Software zum Testen eines Netzteil gibt es keine, da braucht

man ordentliche Messtechnik und ein Netzteil zu checken.


----------



## Threshold (14. Dezember 2014)

mrlollog schrieb:


> Ich wollte mal fragen, ob es evtl eine Software gibt mit der ich testen kann ob mein aktuelles Netzteil noch gut genug für mein System ist.



Nein.



mrlollog schrieb:


> Mein aktuelles Netzteil: Super Flower SF-650P14P



Da brauchst du sowieso nichts messen. Entsorgen und ein neues Netzteil kaufen.


----------



## mrlollog (14. Dezember 2014)

Okok danke. Werde ich tun bevor ihr mich hier komplett ausschlachtet  Was sagt ihr zum Be Quiet! System Power 7 500 Watt? MfG


----------



## Threshold (14. Dezember 2014)

WAs für ein Budget hast du?


----------



## mrlollog (14. Dezember 2014)

So wenig wie möglich. Unter 60€ eigentlich. Ich denke dass ich da mit dem Be Quiet gut bedient bin.


----------



## Threshold (14. Dezember 2014)

Wie wäre es mit dem?
LC-Power Gold Series LC9550 V2.3 500W ATX 2.3 Preisvergleich | Geizhals Deutschland


----------



## mrlollog (14. Dezember 2014)

Schaut gut aus. Aber was ich wissen wollte ist, ob durch mein altes Netzteil ernsthafte Schäden an der restlichen Hardware entstehen (besonders an der Graka) entstehen können?


----------



## FrozenPie (14. Dezember 2014)

Oder dem Super Flower Golden Green HX 450W? 



mrlollog schrieb:


> Schaut gut aus. Aber was ich wissen wollte ist, ob durch mein altes Netzteil ernsthafte Schäden an der restlichen Hardware entstehen (besonders an der Graka) entstehen können?

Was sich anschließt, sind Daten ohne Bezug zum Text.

(* ===== verification/DeadLetter.v ===== *)
(** * What the handler of exhausted jobs does

    The effects of [handleFailed] (worker/dlqHandler.ts) and [fireDlqAlert]
    (shared/alerts.ts), modelled in Worker.v, on the database, the queues and
    the network, whatever the services answer. *)

From S2P Require Import Prelude Async Config Json Dates Tables Queries Schema Redis Services Concrete Scripts.
From S2P Require Lock TokenBucket.
From S2P Require Import CircuitBreaker Repo Frames Signature Worker WorkerSpec.
From Stdlib Require Import ZArith QArith Lia String.
From stdpp Require Import prelude strings gmap.

Open Scope Z_scope.
Open Scope async_scope.

(** The tables once a delivery has been moved to the DLQ. *)
Definition dead_lettered (id : string) (d : DeliveryForWorker) (t0 : Z) (T : tables) : tables :=
  apply_writes T [WStatus id DLQ t0;
    WTransition (transition_at t0 id (Some (dw_status d)) DLQ "attempts_exhausted" worker)].

(** [last] is the summary of an attempt of [id] with the greatest number, or
    [None] when there is none. *)
Definition last_attempt (T : tables) (id : string) (last : option LastAttemptSummary) : Prop :=
  match last with
  | None => forall a, a ∈ delivery_attempts T -> a_delivery_id a <> id
  | Some s => exists a, s = attempt_summary a /\ a ∈ delivery_attempts T /\ a_delivery_id a = id /\
      forall a', a' ∈ delivery_attempts T -> a_delivery_id a' = id -> a_attempt_number a' <= a_attempt_number a
  end.

(** The job has used up its attempts. *)
Definition exhausted (cfg : Config) (job : FailedJob) : bool :=
  Z.of_nat (length (BACKOFF_BASE_MS cfg)) <=? fj_attemptsMade job.

Section DeadLetter.
Context {RS BS : Type} `{!RedisServer RS} `{!RedisLaws RS} `{!BullMQ BS} `{!BullMQLaws BS}.
Abbreviation world := (world RS BS).
Context (cfg : Config).
(** The listing: every endpoint of the client, the newest first. *)
Lemma wp_getEndpoints client (w : world) :
  wp env (getEndpoints client) (fun o w1 => db_same w w1 /\
    match o with
    | Returned r => exists rows, rows ≡ₚ endpoint_rows (tables_of w) (client_filter client) /\
        StronglySorted (fun a b => er_created_at b <= er_created_at a) rows /\
        r = {| rp_code := 200; rp_headers := []; rp_body := JObj [("data", JArr (map endpoint_json rows))] |}
    | Threw x => foreign x
    | Exited => False
    end) w.
Proof.
  unfold getEndpoints. apply wp_bind, wp_select.
  - intros rows w1 H1 [Hp Hs] _. apply wp_ret. split; [done|]. by exists rows.
  - intros x w1 H1 Hx. by split.
Qed.
End Wp.
End Routes.

(** ** Properties *)

(** Registering an endpoint. A 201 is sent when exactly one row has been
    added, active, under a new id, with the client and the URL of the body and
    its secret, or else a new one made of random bytes; in production only for
    an https URL. A body that does not match is a VALIDATION_ERROR, a URL that
    is not allowed INVALID_URL, and neither changes anything; when a service
    fails the row is added whole or not at all. *)
Theorem postEndpoints_spec {RS BS : Type} `{!RedisServer RS} `{!RedisLaws RS} `{!BullMQ BS}
    (is_url : string -> bool) (issues_of : json -> json) (cfg : Config) (body : json)
    (w w' : world RS BS) (o : outcome exn reply) :
  exec env (postEndpoints is_url issues_of cfg body) w o w' ->
  register_post is_url issues_of cfg body w o w'.
Proof. revert o w'. apply wp_exec, wp_postEndpoints. Qed.
(** [LoadedScript.eval] is disciplined. *)
Lemma disciplined_eval sc keys args : shaped sc keys args = true -> disciplined (eval_script sc keys args).
Proof.
  intros Hs st. unfold eval_script. apply conforms_bind; apply (conforms_perform dstep (ShaGet sc)).
  intros r. destruct r as [e|[sha|]]; (eexists; split; [reflexivity|try done]).
  assert (forall sha st, (sha, sc) ∈ st -> conforms dstep (evalsha sha keys args) (fun _ st' => st' = st) st) as Hcall.
  { intros sha' st' Hin. apply (conforms_perform dstep (Redis (EVALSHA sha' keys args))). intros r. exists st'. split; [|done].
    cbn. assert (existsb (fun x => String.eqb x.1 sha' && shaped x.2 keys args) st' = true) as ->; [|done].
    apply existsb_exists. exists (sha', sc). split; [by apply list_elem_of_In|]. cbn. by rewrite String.eqb_refl. }
  apply conforms_try_catch. eapply conforms_mono; [apply Hcall; by left|]. intros [n|e|] st' ->; [done| |done].
  destruct (isNoScriptError e); [|done]. apply conforms_bind; apply (conforms_perform dstep (Redis (SCRIPT_LOAD sc))).
  intros r. destruct r as [e2|sha2]; (eexists; split; [reflexivity|try done]).
  apply conforms_bind; apply (conforms_perform dstep (ShaSet sc sha2)). intros r. eexists. split; [cbn; rewrite bool_decide_true by (by left); reflexivity|].
  destruct r; [done|]. eapply conforms_mono; [apply Hcall; by left|]. done.
Qed.
(* ===== verification/Invariants.v ===== *)
(** * The checks run by hand

    src/scripts/invariants.sql, the five queries a team runs after a test of
    failures, and the three of src/scripts/expectation.sql that look for
    violations, as functions of the tables; and what they find on the tables
    the engine keeps. *)

From S2P Require Import Prelude Async Config Json Dates Tables Queries Schema Redis Services Concrete Scripts.
From S2P Require Lock TokenBucket.
From S2P Require Import CircuitBreaker Repo Frames Ingest Signature Worker WorkerSpec DeadLetter Api Endpoints AuditTrail.
From Stdlib Require Import ZArith QArith Lia String.
From stdpp Require Import prelude strings gmap sorting.

Open Scope Z_scope.

(** ** SQL *)

(** [GROUP BY key HAVING P]: the keys of the groups that satisfy [P]. *)
Definition group_having {A K} `{EqDecision K} (key : A -> K) (P : list A -> bool) (rows : list A) : list K :=
  filter (fun k => P (filter (fun r => key r = k) rows)) (remove_dups (map key rows)).

(** [max(..)] of a group, [NULL] on none. *)
Definition sql_max (l : list Z) : option Z :=
  match l with [] => None | x :: l => Some (foldl Z.max x l) end.

(** [LEFT JOIN delivery_attempts a ON a.delivery_id = d.id]. *)
Definition with_attempts (T : tables) : list (string * delivery_row * option attempt_row) :=
  flat_map (fun '(id, d) =>
    match filter (fun a => a_delivery_id a = id) (delivery_attempts T) with
    | [] => [(id, d, None)]
    | atts => map (fun a => (id, d, Some a)) atts
    end) (map_to_list (deliveries T)).

(** [count(a.id)]: the rows in which it is not [NULL]. *)
Definition count_attempts (rows : list (string * delivery_row * option attempt_row)) : Z :=
  Z.of_nat (length (omap (fun r => r.2) rows)).

(** [HAVING d.attempt_count <> count(a.id)], the counter constant in a group. *)
Definition miscounted (rows : list (string * delivery_row * option attempt_row)) : bool :=
  match rows with
  | r :: _ => negb (d_attempt_count r.1.2 =? count_attempts rows)
  | [] => false
  end.

(** ** invariants.sql *)

Definition I1 (T : tables) : list string :=
  group_having t_delivery_id (fun rows => 1 <? Z.of_nat (length rows))
    (filter (fun r => t_to_status r = DELIVERED) (delivery_transitions T)).

Definition I2 (T : tables) : list string :=
  group_having a_delivery_id (fun rows =>
    negb (bool_decide (sql_max (map a_attempt_number rows) = Some (Z.of_nat (length rows)))))
    (delivery_attempts T).

Definition I3 (T : tables) : list string :=
  map fst (group_having (fun r => (r.1.1, d_attempt_count r.1.2)) miscounted (with_attempts T)).

(** At the time [now], in microseconds. *)
Definition I4 (now : Z) (T : tables) : list string :=
  map fst (filter (fun '(_, d) => d_status d = DELIVERING /\ d_updated_at d < now - 300000000) (map_to_list (deliveries T))).

Definition I5 (T : tables) : list string :=
  map fst (filter (fun '(id, d) => d_status d = DELIVERED /\
    ~ Exists (fun a => a_delivery_id a = id /\ a_outcome a = SUCCESS) (delivery_attempts T)) (map_to_list (deliveries T))).

(** ** expectation.sql *)

Definition above (f : delivery_row -> Z) (x y : string * delivery_row) : Prop := f y.2 <= f x.2.

#[export] Instance above_dec f : RelDecision (above f).
Proof. intros x y. unfold above. apply _. Defined.

(** [ORDER BY f DESC LIMIT 20]. *)
Definition top20 (f : delivery_row -> Z) (rows : list (string * delivery_row)) : list (string * delivery_row) :=
  take 20 (merge_sort (above f) rows).

Definition E1 (T : tables) : list (string * delivery_row) :=
  top20 d_attempt_count (filter (fun '(_, d) => 5 < d_attempt_count d) (map_to_list (deliveries T))).

Definition E2 (T : tables) : list (string * delivery_row) :=
  top20 d_updated_at (filter (fun '(id, d) => (id, (d_attempt_count d, d_status d)) ∈
    group_having (fun r => (r.1.1, (d_attempt_count r.1.2, d_status r.1.2))) miscounted (with_attempts T))
    (map_to_list (deliveries T))).

Definition E3 (T : tables) : list (string * delivery_row) :=
  top20 d_updated_at (filter (fun '(_, d) => d_status d = DLQ /\ d_attempt_count d < 5) (map_to_list (deliveries T))).

(** ** What the queries find *)

Lemma elem_of_group_having {A K} `{EqDecision K} (key : A -> K) P (rows : list A) k :
  k ∈ group_having key P rows <-> (exists r, r ∈ rows /\ key r = k) /\ P (filter (fun r => key r = k) rows) = true.
Proof.
  unfold group_having. rewrite list_elem_of_filter, elem_of_remove_dups, list_elem_of_fmap, Is_true_true.
  split; [intros [H1 (r & -> & Hr)]; eauto|intros [(r & Hr & <-) H1]; eauto].
Qed.

Lemma group_having_none {A K} `{EqDecision K} (key : A -> K) P (rows : list A) :
  (forall r, r ∈ rows -> P (filter (fun r' => key r' = key r) rows) = false) -> group_having key P rows = [].
Proof.
  intros H. destruct (group_having key P rows) as [|k ks] eqn:E; [done|].
  assert (k ∈ group_having key P rows) as Hk by (rewrite E; by left).
  apply elem_of_group_having in Hk as [(r & Hr & <-) Hk]. by rewrite H in Hk.
Qed.

Lemma foldl_max_seqZ x n : 0 <= n -> foldl Z.max x (seqZ (x + 1) n) = x + n.
Proof.
  intros Hn. revert x. pattern n. apply natlike_ind; [|clear n Hn|done].
  - intros x. rewrite seqZ_nil by lia. cbn. lia.
  - intros n Hn IH x. rewrite seqZ_cons by lia. cbn. rewrite Z.max_r by lia.
    replace (Z.succ (x + 1)) with ((x + 1) + 1) by lia. rewrite Z.pred_succ, IH. lia.
Qed.

Lemma sql_max_seqZ n : 0 < n -> sql_max (seqZ 1 n) = Some n.
Proof.
  intros Hn. rewrite seqZ_cons by lia. cbn. f_equal. rewrite (foldl_max_seqZ 1) by lia. lia.
Qed.
(** Tables created one after the other and dropped in the opposite order. *)
Lemma drops_undo_creates (gs : list (string * table_def * list (string * index_def))) c c' :
  well_formed c -> Forall (fun g => Forall (fun p => ix_table p.2 = g.1.1) g.2) gs ->
  migrate (concat (map (fun '(t, def, ixs) => created t def ixs) gs)) c = Some c' ->
  well_formed c' /\ migrate (map (fun g => DropTableIfExists g.1.1) (reverse gs)) c' = Some c.
Proof.
  intros Hw Hgs. revert c Hw. induction Hgs as [|[[t def] ixs] gs Hg Hgs IH]; intros c Hw; [by intros [= <-]|].
  cbn [map concat]. rewrite migrate_app. destruct (migrate (created t def ixs) c) as [c1|] eqn:E; [|done].
  apply created_with in E; [|done..]. cbn [mbind option_bind]. intros H. apply IH in H as [Hw' H]; [|by eapply wt_wf].
  split; [done|]. rewrite reverse_cons, map_app, migrate_app, H. by apply (drop_new_table t def).
Qed.

(** The initial migration forth and back: when its [up] succeeds, whatever is
    in the database already, its [down] brings back precisely that. *)
Theorem initial_round_trip (c c' : catalog) :
  well_formed c -> migrate initial_up c = Some c' -> migrate initial_down c' = Some c.
Proof.
  intros Hw H. apply (drops_undo_creates initial_tables) in H as [_ H]; [exact H|done|]. by repeat constructor.
Qed.

Lemma no_catalog_wf : well_formed no_catalog.
Proof. split; [intros n ix Hn|intros t def t' Ht|intros n Hn]; [discriminate Hn|discriminate Ht|reflexivity]. Qed.

Lemma initial_round_trip_witness :
  migrate initial_up no_catalog = Some initial_schema /\ migrate initial_down initial_schema = Some no_catalog.
Proof.
  split; [vm_compute; reflexivity|]. apply initial_round_trip; [exact no_catalog_wf|vm_compute; reflexivity].
Defined.
(** A step of the session [tid]. *)
Lemma ledger_keeps (s s' : shared) (l l' : private) :
  ledger_ok s -> commits s (l_tid l.1) (T_of s') -> exclusive s' ->
  (forall k t, (k, t) ∈ pg_locks (s_pg s) -> t <> l_tid l.1 -> (k, t) ∈ pg_locks (s_pg s')) ->
  l_tid l'.1 = l_tid l.1 -> session_ok s' l' -> keeps (s, l) (s', l').
Proof.
  intros [Hx HT] Hc Hx' Hlk Ht Hl'. split; [by split; [|apply Hc]|]. split; [done|].
  intros l2 Hne [Hseen Hp]. unfold distinct in *. cbn [fst snd] in *.
  assert (counts_grow (T_of s) (T_of s')) as Hg.
  { intros id d Hd. destruct (cm_rows _ _ _ Hc id d Hd) as (d' & Hd' & E). exists d'. split; [done|lia]. }
  split; [|split; [exact Hg|congruence]]. split.
  - intros id n Hin. destruct (Hseen id n Hin) as (d & Hd & E). destruct (Hg id d Hd) as (d' & Hd' & E'). exists d'. split; [done|lia].
  - destruct (l_tx l2.1) as [x|]; [|done]. eapply owed_other; [exact Hx|exact Hc|congruence| |exact Hp].
    intros k Hk. apply Hlk; [done|congruence].
Qed.

(** ** Statements *)

Lemma tame_quiet now t b q r ws : stmt_ok now t b q r ws -> tame q = true -> Forall quiet ws.
Proof.
  destruct q; cbn [stmt_ok tame]; intros H Hq; try discriminate Hq;
    repeat match goal with
    | H : _ /\ _ |- _ => destruct H
    | H : _ \/ _ |- _ => destruct H
    | H : exists _, _ |- _ => destruct H
    | H : match ?x with _ => _ end |- _ => destruct x
    end; subst; repeat constructor; cbn; try done. by apply bool_decide_eq_true in Hq.
Qed.

Lemma apply_writes_known T ws id : is_Some (deliveries T !! id) -> is_Some (deliveries (apply_writes T ws) !! id).
Proof.
  revert T. induction ws as [|w ws IH]; intros T H; [done|]. apply (IH (apply_write T w)).
  destruct w; cbn; rewrite ?lookup_alter_is_Some, ?lookup_insert_is_Some'; auto.
Qed.

(** What a statement of a transaction adds to the deliveries. *)
Lemma fresh_statement (s s' : shared) tid now ws q r ws1 :
  fresh s tid ws -> stmt_ok now (apply_writes (T_of s) ws) (busy (s_pg s) tid) q r ws1 ->
  T_of s' = T_of s -> (forall k, k ∈ stmt_locks q r \/ held s tid k -> held s' tid k) -> fresh s' tid (ws ++ ws1).
Proof.
  intros Hf Hok HT Hh. apply fresh_app. split.
  - intros d row Hin. destruct (Hf d row Hin). rewrite HT. auto.
  - intros d row Hin. destruct (is_insert q) eqn:Hq.
    + destruct q as [| | | | | | | | | | | |ev ep| | | |]; try discriminate Hq; cbn in Hok.
      * destruct Hok as [(_ & _ & ->)|(_ & id & _ & _ & ->)]; by apply elem_of_nil in Hin.
      * destruct Hok as (id & Hid & -> & ->). apply list_elem_of_singleton in Hin as [= -> ->].
        split; [apply Hh; left; cbn; set_solver|]. rewrite HT.
        destruct (deliveries (T_of s) !! id) eqn:E; [|done].
        destruct (apply_writes_known (T_of s) ws id) as [x Hx]; [by rewrite E|congruence].
    + destruct (stmt_inserts_nothing _ _ _ _ _ _ Hok Hq) as [_ E]. rewrite E in Hin. by apply elem_of_nil in Hin.
Qed.
Lemma post_avoids is_uuid issues_of cfg crash hit rq key :
  (forall k, rq_idempotency_key rq = One k -> keys_apart key k) ->
  awaits True (avoids key) (postEvents is_uuid issues_of cfg crash hit rq).
Proof.
  intros H. unfold postEvents. apply issues_bind; [issues_tac ltac:(exact I)|]. intros [|]; [done|].
  destruct (check_request is_uuid issues_of cfg rq) as [e|[[[k ep] ty] pl]] eqn:Hc; [done|].
  apply issues_bind; [issues_tac ltac:(exact I)|]. intros [[i client] active]. destruct (negb active); [done|].
  apply issues_bind; [apply ingest_avoids, H; by eapply check_request_key|]. intros res.
  issues_tac ltac:(exact I).
Qed.

Lemma elsewhere_avoids key c : elsewhere c -> avoids key c.
Proof.
  destruct c as [[c|sha keys args|sc|]|[| | | | |q|q]| | | | | | | | | | | | |]; cbn; try done.
  - intros H. by destruct c.
  - by destruct q.
  - by destruct q.
Qed.

(** ** Many requests side by side *)

Section Calls.
Context {RS BS : Type} `{!RedisServer RS} `{!RedisLaws RS} `{!BullMQ BS}.
Context (is_uuid : string -> bool) (issues_of : json -> json) (cfg : Config) (crash : bool).
Context (hmac : string -> string -> string).
Abbreviation T_of s := (pg_tables (s_pg s)).

(** A request, with what the memo of the queue's counts holds for it, or a
    flow of the engine. *)
Inductive call := Post (hit : option (gmap string Z)) (rq : event_request) | Engine (f : flow).
(* ===== verification/ReadApi.v ===== *)
(** * The listing and detail routes

    GET /v1/deliveries, GET /v1/deliveries/:id (src/src/api/routes/deliveries.ts)
    and GET /v1/dlq (src/src/api/routes/dlq.ts): the query strings zod parses,
    the cursor in and out, and the JSON of the rows. *)

From S2P Require Import Prelude Async Config Json Parse Dates Tables Queries Schema Redis Services Concrete Repo Frames.
From S2P Require Import Cursor Listing Api.
From Stdlib Require Import ZArith Lia String Ascii.
From stdpp Require Import prelude strings gmap.

Open Scope Z_scope.
Open Scope async_scope.

(** ** Strings *)

(** White space of [trim], among the code units below 256. *)
Definition js_space (c : ascii) : bool :=
  let n := nat_of_ascii c in ((9 <=? n) && (n <=? 13) || (n =? 32) || (n =? 160))%nat.

Fixpoint trim_start (s : string) : string :=
  match s with
  | String c r => if js_space c then trim_start r else s
  | EmptyString => ""
  end.

(** White space only. *)
Fixpoint blank (s : string) : bool :=
  match s with String c r => js_space c && blank r | EmptyString => true end.

Fixpoint trim_end (s : string) : string :=
  match s with
  | String c r => if blank s then "" else String c (trim_end r)
  | EmptyString => ""
  end.

Definition str_trim (s : string) : string := trim_end (trim_start s).

(** [toUpperCase] on ASCII letters. The other units it changes occur in no
    status. *)
Definition upper (c : ascii) : ascii :=
  let n := nat_of_ascii c in if ((97 <=? n) && (n <=? 122))%nat then ascii_of_nat (n - 32) else c.

Fixpoint str_upper (s : string) : string :=
  match s with String c r => String (upper c) (str_upper r) | EmptyString => "" end.

(** [/^[0-9a-f]{8}-[0-9a-f]{4}-[0-9a-f]{4}-[0-9a-f]{4}-[0-9a-f]{12}$/i]. *)
Fixpoint all_hex (s : string) : bool :=
  match s with String c r => bool_decide (is_Some (hex_value c)) && all_hex r | EmptyString => true end.

Definition is_delivery_id (s : string) : bool :=
  let words := str_split "-" s in
  bool_decide (map String.length words = [8; 4; 4; 4; 12]%nat) && forallb all_hex words.

(** ** Query strings *)

Record list_query := {
  q_status : http_header; q_endpoint_id : http_header; q_from : http_header; q_to : http_header;
  q_limit : http_header; q_cursor : http_header
}.

Record list_params := {
  p_status : list string; p_endpoint_id : option string; p_from : option jsnum; p_to : option jsnum;
  p_limit : Z; p_cursor : option string
}.

Definition VALID_STATUSES : list string := map status_text [PENDING; DELIVERING; DELIVERED; FAILED; DLQ].

(** [z.string().optional()]: a repeated parameter is an array, no string. *)
Definition optional_string (v : http_header) : option (option string) :=
  match v with Absent => Some None | One s => Some (Some s) | Many _ => None end.

Definition status_filter (v : option string) : list string :=
  match v with
  | None | Some "" => []
  | Some s => filter (fun s => s ∈ VALID_STATUSES) (map (fun s => str_upper (str_trim s)) (str_split "," s))
  end.

Section Routes.
(** The platform; [new Date(s)], [Number(s)], zod's UUID test, and the issues
    it reports for a query. *)
Context (pf : platform) (new_Date : string -> jsnum) (Number : string -> jsnum) (is_uuid : string -> bool).
Context (query_issues : list_query -> json).

(** [v ? new Date(v) : undefined]. *)
Definition date_param (v : option string) : option jsnum :=
  match v with None | Some "" => None | Some s => Some (new_Date s) end.

Definition uuid_param (v : http_header) : option (option string) :=
  match v with
  | Absent => Some None
  | One s => if is_uuid s then Some (Some s) else None
  | Many _ => None
  end.

(** [z.coerce.number().int().min(1).max(200).default(50)]. An array of several
    texts is NaN. *)
Definition limit_param (v : http_header) : option Z :=
  match v with
  | Absent => Some 50
  | One s => match Number s with Num n => if (1 <=? n) && (n <=? 200) then Some n else None | NaN => None end
  | Many _ => None
  end.

(** [listQuerySchema.safeParse] of deliveries.ts; [.catch(50)] makes the limit
    total. *)
Definition parse_list_query (q : list_query) : option list_params :=
  status ← optional_string (q_status q);
  endpoint_id ← uuid_param (q_endpoint_id q);
  from ← optional_string (q_from q);
  to_ ← optional_string (q_to q);
  cursor ← optional_string (q_cursor q);
  Some {| p_status := status_filter status; p_endpoint_id := endpoint_id;
          p_from := date_param from; p_to := date_param to_;
          p_limit := default 50 (limit_param (q_limit q)); p_cursor := cursor |}.

(** [cursorStr ? decodeCursor(cursorStr) : null]. *)
Definition cursor_param (v : option string) : exn + option Cursor :=
  match v with
  | None | Some "" => inr None
  | Some s => match decodeCursor pf s with inl e => inl e | inr c => inr (Some c) end
  end.

Definition list_filters (p : list_params) : DeliveryListFilters := {|
  f_statuses := Some (p_status p);
  f_endpointId := match p_endpoint_id p with None | Some "" => None | e => e end;
  f_from := p_from p; f_to := p_to p |}.

(** ** Rows as JSON *)

Definition list_row_fields (r : DeliveryListRow) : list (string * json) :=
  [("id", JStr (lr_id r)); ("event_id", JStr (lr_event_id r)); ("endpoint_id", JStr (lr_endpoint_id r));
   ("event_type", JStr (lr_event_type r)); ("status", JStr (status_text (lr_status r)));
   ("attempt_count", num_json (lr_attempt_count r)); ("next_attempt_at", opt_json date_json (lr_next_attempt_at r));
   ("created_at", date_json (lr_created_at r)); ("updated_at", date_json (lr_updated_at r))].

Definition list_row_json (r : DeliveryListRow) : json := JObj (list_row_fields r).
Definition dlq_row_json (r : DlqRow) : json :=
  JObj (list_row_fields (dlq_row r) ++ [("dlq_entered_at", date_json (dlq_entered_at r))]).

(** [encodeCursor({ updatedAt: last.updated_at.toISOString(), id: last.id })]. *)
Definition cursor_of (r : DeliveryListRow) : Cursor := {|
  c_updatedAt := toISOString (ms_of_ts (lr_updated_at r)); c_id := lr_id r |}.

Definition next_cursor (last_row : option DeliveryListRow) (hasMore : bool) : json :=
  match last_row with
  | Some r => if hasMore then JStr (encodeCursor (cursor_of r)) else JNull
  | None => JNull
  end.

Definition page_reply (data : list json) (next : json) : reply := {|
  rp_code := 200; rp_headers := []; rp_body := JObj [("data", JArr data); ("next_cursor", next)] |}.

(** ** The handlers *)

Definition getDeliveries (q : list_query) : io reply :=
  match parse_list_query q with
  | None => Throw (AppError 400 "VALIDATION_ERROR" "Invalid query parameters" (JObj [("issues", query_issues q)]))
  | Some p =>
      match cursor_param (p_cursor p) with
      | inl e => Throw e
      | inr cursor =>
          let* result := list_deliveries (list_filters p) cursor (p_limit p) in
          let '(rows, hasMore) := (result : list DeliveryListRow * bool) in
          Ret (page_reply (map list_row_json rows) (next_cursor (last rows) hasMore))
      end
  end.

(** GET /v1/dlq: only [cursor] and [limit] of the query are read. *)
Definition getDlq (q : list_query) : io reply :=
  match (cursor ← optional_string (q_cursor q); limit ← limit_param (q_limit q); Some (cursor, limit)) with
  | None => Throw (Errors.validationError (query_issues q))
  | Some (cursorParam, limit) =>
      match cursor_param cursorParam with
      | inl e => Throw e
      | inr cursor =>
          let* result := listDlq ((fun c => (new_Date (c_updatedAt c), c_id c)) <$> cursor) limit in
          let '(rows, hasMore) := (result : list DlqRow * bool) in
          Ret (page_reply (map dlq_row_json rows) (next_cursor (dlq_row <$> last rows) hasMore))
      end
  end.

Definition attempt_json (a : AttemptDetail) : json :=
  JObj [("attempt_number", num_json (ad_attempt_number a)); ("outcome", JStr (outcome_text (ad_outcome a)));
        ("http_status", opt_json num_json (ad_http_status a));
        ("response_body", opt_json JStr (ad_response_body a));
        ("error_message", opt_json JStr (ad_error_message a)); ("latency_ms", num_json (ad_latency_ms a));
        ("started_at", date_json (ad_started_at a)); ("finished_at", date_json (ad_finished_at a))].

Definition transition_json (x : TransitionDetail) : json :=
  JObj [("from_status", opt_json (fun s => JStr (status_text s)) (td_from_status x));
        ("to_status", JStr (status_text (td_to_status x))); ("actor", JStr (actor_text (td_actor x)));
        ("reason", JStr (td_reason x)); ("created_at", date_json (td_created_at x))].

(** The object [getDetail] returns. *)
Definition detail_json (d : DeliveryDetail) : json :=
  let r := dd_row d in
  JObj [("id", JStr (de_id r)); ("status", JStr (status_text (de_status r)));
        ("attempt_count", num_json (de_attempt_count r));
        ("next_attempt_at", opt_json date_json (de_next_attempt_at r));
        ("created_at", date_json (de_created_at r)); ("updated_at", date_json (de_updated_at r));
        ("event", JObj [("id", JStr (de_event_id r)); ("event_type", JStr (de_event_type r));
                        ("payload", de_payload r); ("received_at", date_json (de_received_at r))]);
        ("endpoint", JObj [("id", JStr (de_endpoint_id r)); ("url", JStr (de_endpoint_url r))]);
        ("attempts", JArr (map attempt_json (dd_attempts d)));
        ("transitions", JArr (map transition_json (dd_transitions d)))].

(** GET /v1/deliveries/:id. *)
Definition getDelivery (id : string) : io reply :=
  if is_delivery_id id then
    let* detail := getDetail id in
    match (detail : option DeliveryDetail) with
    | None => Throw (Errors.deliveryNotFound id)
    | Some d => Ret {| rp_code := 200; rp_headers := []; rp_body := detail_json d |}
    end
  else Throw (Errors.deliveryNotFound id).
End Routes.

Die HDDs würden dir zuerst abrauchen, aufgrund der hohen Ripple-Ströme


----------



## Threshold (14. Dezember 2014)

Dein altes Netzteil ist halt nicht wirklich gut.
Schon alleine deswegen solltest du es entsorgen.
Musst du wissen.


----------



## sleepy771 (14. Dezember 2014)

JAJA user und Marktleiter, alter bleib bei dem Netzteil, oder sorge dir eins mit einer guten energie effizens .80-Plus-Gold/Super-Flower-Golden-Green-HX-80Plus-Gold-Netzteil-750-Watt kostet ca. 90.  
Wenn du das Geld dafür ausgeben möchtest. Oder sieh dich mal um im Netz.


----------



## FrozenPie (14. Dezember 2014)

sleepy771 schrieb:


> JAJA user und Marktleiter, alter bleib bei dem Netzteil, oder sorge dir eins mit einer guten energie effizens .80-Plus-Gold/Super-Flower-Golden-Green-HX-80Plus-Gold-Netzteil-750-Watt kostet ca. 90.
> Wenn du das Geld dafür ausgeben möchtest. Oder sieh dich mal um im Netz.



Das stufe ich einfach mal Trollen ein, da das alles andere als Konstruktiv oder begründet ist


----------



## sleepy771 (14. Dezember 2014)

Gründe gibts viele es gibt auch ahnungen. Oder Ahnder oder????


----------



## Legacyy (14. Dezember 2014)

Das SF-650P14P ist echt uralter Mist. Das sollte man so bald wie möglich mal ersetzen.

Würde da ebenfalls das LC9550 oder das HX450 empfehlen. Je nachdem welches man nehmen möchte.


----------



## eXquisite (14. Dezember 2014)

Antec TP-450C wenn es ins Budget passt, das SF schleunigst raus!

Zu deiner ersten Frage: http://www.chromaate.com/product/80...atic_Test_Application.htm#ProductsInquiryList
Software liegt dort bei.


----------